Two CJBS faculty members recently wrote a paper on how Chinese companies were innovating faster than their Western competitors by focusing on the speed of R&D instead of quality. Their paper has gained considerable attention and was featured in a recent Economist article.

I attended a recent alumni dinner in Hong Kong where Eden Yin, one of the authors of the paper, and the Director of CJBS, Christoph Loch, spoke to CJBS alumni about these findings. In short, Chinese companies are industrialising the R&D process by modularising it, and then using larger numbers of less qualified technicians or researchers to work on each part. In comparison, Western companies would use a small number of very highly qualified Phds to tackle the same issue. In this way, Chinese companies are able to quickly scale up or down their R&D efforts. Chinese companies are also more willing to push through their beta products to market, gather customer feedback and make rapid changes. For example xiaomi, the largest Chinese smartphone company, can make updates to their OS every few weeks, compared to Apple who only updates iOS annually. Chinese companies are also willing to take more risks in their product launches by using fewer tests, e.g. xiaomi only uses 200 tests compared to Nokia’s 2000 tests of each product.

The alumni discussion was fascinating but I will only focus on two aspects. The first was a question on whether Chinese companies could get away with this approach because they are able to experiment in a large, easily segmented and forgiving Chinese market that had lower expectations of a Chinese product. Eden felt this was definitely the case where Apple could not afford anything less than a near-perfect product launch because it focused on the high-end premium market. Xiaomi could easily launch a product in one city to poor feedback and make rapid changes before a more large-scale launch.

The second aspect was about organisation. Eden and Christoph made the point that while Western companies were flatter organisations, they were still very hierarchical and split by functional areas which hindered rapid innovation. In contrast, Chinese companies resembled a network with the CEO at the centre. There was a stronger social glue within many Chinese companies that allowed them to innovate across functions once a problem had been identified.

These two aspects got me thinking about the Cambridge MBA. The MBA is a premium product and our position is more similar to Apple than Xiaomi in that we have to be more careful in rolling out product launches.

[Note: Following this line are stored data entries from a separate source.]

(* ===== verification/KMS.v ===== *)
(** signer: the KMS provider (signer/kms/signerprovider.go). The clients of the cloud
    services, which the packages below signer/kms register, are the values of the
    map [providersMap]. *)
From S2P Require Import Prelude GoStrings Errors Crypto Keys Registry.
From stdpp Require Import options.

(** [crypto.SHA224] *)
Definition SHA224 : Hash := 4%N.

(** [KMSSignerProvider]; of its client options only the provider name and the
    configurers are used. *)
Record KMSSignerProvider := mkKSP {
  ksp_Reference : string;
  ksp_KeyVersion : string;
  ksp_HashFunc : Hash;
  ksp_Options : gmap string string;
}.

Definition KMSOption := KMSSignerProvider → KMSSignerProvider.

Definition WithRef (ref : string) : KMSOption := λ ksp,
  mkKSP ref (ksp_KeyVersion ksp) (ksp_HashFunc ksp) (ksp_Options ksp).

(** The hash a name selects: the switch is case sensitive, and anything else is
    SHA256. *)
Definition kms_hash (hash : string) : Hash :=
  if bool_decide (hash = "SHA224") then SHA224
  else if bool_decide (hash = "SHA256") then SHA256
  else if bool_decide (hash = "SHA384") then SHA384
  else if bool_decide (hash = "SHA512") then SHA512
  else SHA256.
Definition WithHash (hash : string) : KMSOption := λ ksp,
  mkKSP (ksp_Reference ksp) (ksp_KeyVersion ksp) (kms_hash hash) (ksp_Options ksp).

Definition WithKeyVersion (keyVersion : string) : KMSOption := λ ksp,
  mkKSP (ksp_Reference ksp) keyVersion (ksp_HashFunc ksp) (ksp_Options ksp).

(** The dynamic types behind [SignerProvider]: a KMS provider, or another one.
    A setter returns the provider it was given (mutated in place), another one, or
    nil, and an error. *)
Inductive SignerProvider :=
  | SPKms (ksp : KMSSignerProvider)
  | SPOther (go_type : string).

(** The setters [init] registers, over one of the three options: they fail on a
    provider of another type. *)
Definition kms_setter (opt : string → KMSOption) (sp : SignerProvider) (v : string)
    : SignerProvider * option error :=
  match sp with
  | SPKms ksp => (SPKms (opt v ksp), None)
  | SPOther _ => (sp, Some (Errorf "provided signer provider is not a kms signer provider"))
  end.
Definition kms_configurers : list (Configurer SignerProvider) :=
  [ CString (NewConfigOption "ref" "The KMS Reference URI to use for connecting to the KMS service"
               "" (kms_setter WithRef));
    CString (NewConfigOption "hashType" "The hash type to use for signing" "sha256" (kms_setter WithHash));
    CString (NewConfigOption "keyVersion" "The key version to use for signing" "" (kms_setter WithKeyVersion)) ].

(** Those of the verifier provider, which is the same type behind [VerifierProvider]. *)
Definition kms_verifier_setter (opt : string → KMSOption) (sp : SignerProvider) (v : string)
    : SignerProvider * option error :=
  match sp with
  | SPKms ksp => (SPKms (opt v ksp), None)
  | SPOther _ => (sp, Some (Errorf "provided verifier provider is not a kms verifier provider"))
  end.
Definition kms_verifier_configurers : list (Configurer SignerProvider) :=
  [ CString (NewConfigOption "ref" "The KMS Reference URI to use for connecting to the KMS service"
               "" (kms_verifier_setter WithRef));
    CString (NewConfigOption "hashType" "The hash type used for verifying" "sha256" (kms_verifier_setter WithHash));
    CString (NewConfigOption "keyVersion" "The key version to use for signing" "" (kms_verifier_setter WithKeyVersion)) ].

(** [KMSClientOptions]: the configurers [Init] returns and the name. *)
Record KMSClientOptions := mkClientOptions {
  Init : list (Configurer SignerProvider);
  ProviderName : string;
}.

Section kms.
Context `{CL : CryptoLib} `{RO : RangeOrder}.

(** The package's maps: the initialisers and the client options (possibly nil)
    by reference prefix. *)
Record kms_state := mkKmsState {
  providersMap : gmap string (KMSSignerProvider → res Signer);
  providerOptionsMap : gmap string (option KMSClientOptions);
}.

Definition AddProvider (st : kms_state) (keyResourceID : string) (opts : option KMSClientOptions)
    (init : KMSSignerProvider → res Signer) : kms_state :=
  mkKmsState (<[keyResourceID:=init]> (providersMap st))
    (<[keyResourceID:=opts]> (providerOptionsMap st)).

Definition SupportedProviders (st : kms_state) : list string := (range_map 0 (providersMap st)).*1.

Definition ProviderNotFoundError (ref : string) : error :=
  Errorf ("no kms provider found for key reference: " +:+ ref).

(** The loop of [New] that collects the client options by provider name. *)
Definition client_options (st : kms_state) : gmap string KMSClientOptions :=
  foldl (λ m kv, match kv.2 with None => m | Some opt => <[ProviderName opt:=opt]> m end) ∅
    (range_map 0 (providerOptionsMap st)).

(** [New]: the options are applied to the zero provider, then the defaults of the
    client options. The setters work on the provider itself, so what they did
    before one of them failed stays. *)
Definition kms_New (st : kms_state) (opts : list KMSOption) : KMSSignerProvider :=
  let ksp := foldl (λ ksp opt, opt ksp) (mkKSP "" "" 0%N ∅) opts in
  let options := client_options st in
  let ksp := mkKSP (ksp_Reference ksp) (ksp_KeyVersion ksp) (ksp_HashFunc ksp) (ProviderName <$> options) in
  let allConfigurers := (range_map 1 options).*2 ≫= Init in
  match (SetDefaultVals (SPKms ksp) allConfigurers).1 with
  | SPKms ksp2 => ksp2
  | SPOther _ => ksp
  end.

(** The initialiser of the first prefix of the reference, in the map's order. *)
Definition find_provider (st : kms_state) (ksp : KMSSignerProvider) : option (KMSSignerProvider → res Signer) :=
  snd <$> find (λ rp, HasPrefix (ksp_Reference ksp) rp.1) (range_map 2 (providersMap st)).

Definition KMS_Signer (st : kms_state) (ksp : KMSSignerProvider) : res Signer :=
  match find_provider st ksp with
  | Some pi => pi ksp
  | None => Err (ProviderNotFoundError (ksp_Reference ksp))
  end.

Definition KMS_Verifier (st : kms_state) (ksp : KMSSignerProvider) : res Verifier :=
  match find_provider st ksp with
  | Some pi => p ← pi ksp; Signer_Verifier p
  | None => Err (ProviderNotFoundError (ksp_Reference ksp))
  end.

(** ** Lemmas *)

Lemma find_provider_Some st ksp pi :
  find_provider st ksp = Some pi →
  ∃ ref, providersMap st !! ref = Some pi ∧ HasPrefix (ksp_Reference ksp) ref = true.
Proof.
  unfold find_provider. intros ([ref pi'] & Hf & ->)%fmap_Some.
  apply find_some in Hf as [Hin Hp]. exists ref. split; [|done].
  by apply list_elem_of_In, elem_of_range in Hin.
Qed.

Lemma find_provider_None st ksp :
  find_provider st ksp = None ↔
  ∀ ref, is_Some (providersMap st !! ref) → HasPrefix (ksp_Reference ksp) ref = false.
Proof.
  unfold find_provider. rw fmap_None. split.
  - intros Hn ref [pi Hpi]. apply (find_none _ _ Hn (ref, pi)).
    by apply list_elem_of_In, elem_of_range.
  - intros Hall. destruct (find _ _) as [[ref pi]|] eqn:Hf; [|done].
    apply find_some in Hf as [Hin Hp]. apply list_elem_of_In, elem_of_range in Hin.
    rw Hall in Hp; [done|by eexists].
Qed.

(** A reference that no provider's prefix matches has neither signer nor
    verifier; one that a prefix matches is handed to such a provider. *)
Lemma KMS_Verifier_spec st ksp :
  ((∀ ref, is_Some (providersMap st !! ref) → HasPrefix (ksp_Reference ksp) ref = false) ∧
     KMS_Verifier st ksp = Err (ProviderNotFoundError (ksp_Reference ksp))) ∨
  (∃ ref pi, providersMap st !! ref = Some pi ∧ HasPrefix (ksp_Reference ksp) ref = true ∧
     KMS_Verifier st ksp = p ← pi ksp; Signer_Verifier p).
Proof.
  unfold KMS_Verifier. destruct (find_provider st ksp) as [pi|] eqn:Hf.
  - right. destruct (find_provider_Some _ _ _ Hf) as (ref & ? & ?). by exists ref, pi.
  - left. split; [by apply find_provider_None|done].
Qed.
End kms.
Definition in_map {A} (v : vault_value) (not_map : string) (key absent : string) (f : vault_value → res A) : res A :=
  match v with
  | VMap m => match value_of m key with None => Err (Errorf absent) | Some v => f v end
  | _ => Err (Errorf not_map)
  end.
Definition getPublicKeyBytes (now : Z) (c : client) : res bytes :=
  resp ← wrap "could not read key" (ReadWithContext now (conn c) (engine_path c "keys" ""));
  keyVersion ← (if bool_decide (c_keyVersion c = 0%Z) then
                  answer resp "latest_version" (Errorf "latest key version not in response") (λ v,
                    match v with VNumber n => Ok n | _ => Err (Errorf "latest version not a number") end)
                else Ok (ztoa (c_keyVersion c)));
  answer resp "keys" (Errorf "no keys in response") (λ keys,
    in_map keys "unexpected keys value in response" keyVersion ("could not find key with version " +:+ keyVersion) (λ keyInfo,
      in_map keyInfo "unexpected key data format in response" "public_key" "public key not in key data" (λ publicKey,
        match publicKey with VString s => Ok s | _ => Err (Errorf "unexpected public key data in response") end))).

(** *** The signer *)

Record SignerVerifier := mkSV { reference : string; hashFunc : Hash; sv_client : client }.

This is a point that I feel explains why full-time MBAs seem slower to innovate compared to MOOCs. On the other hand, with the benefit of a suite of programmes in the school, we are able to learn from the experiences of our colleagues and roll out innovations that have been tried out in other programmes. On the other hand, we are in the midst of a programme review that will roll out changes to the Cambridge MBA over the next few years.

The Cambridge MBA has always emphasised collaborative leadership as a pillar of our students’ learning. At the risk of succumbing to confirmation bias, Eden’s findings does suggest that we are on the right track in emphasising collaboration in the Cambridge MBA.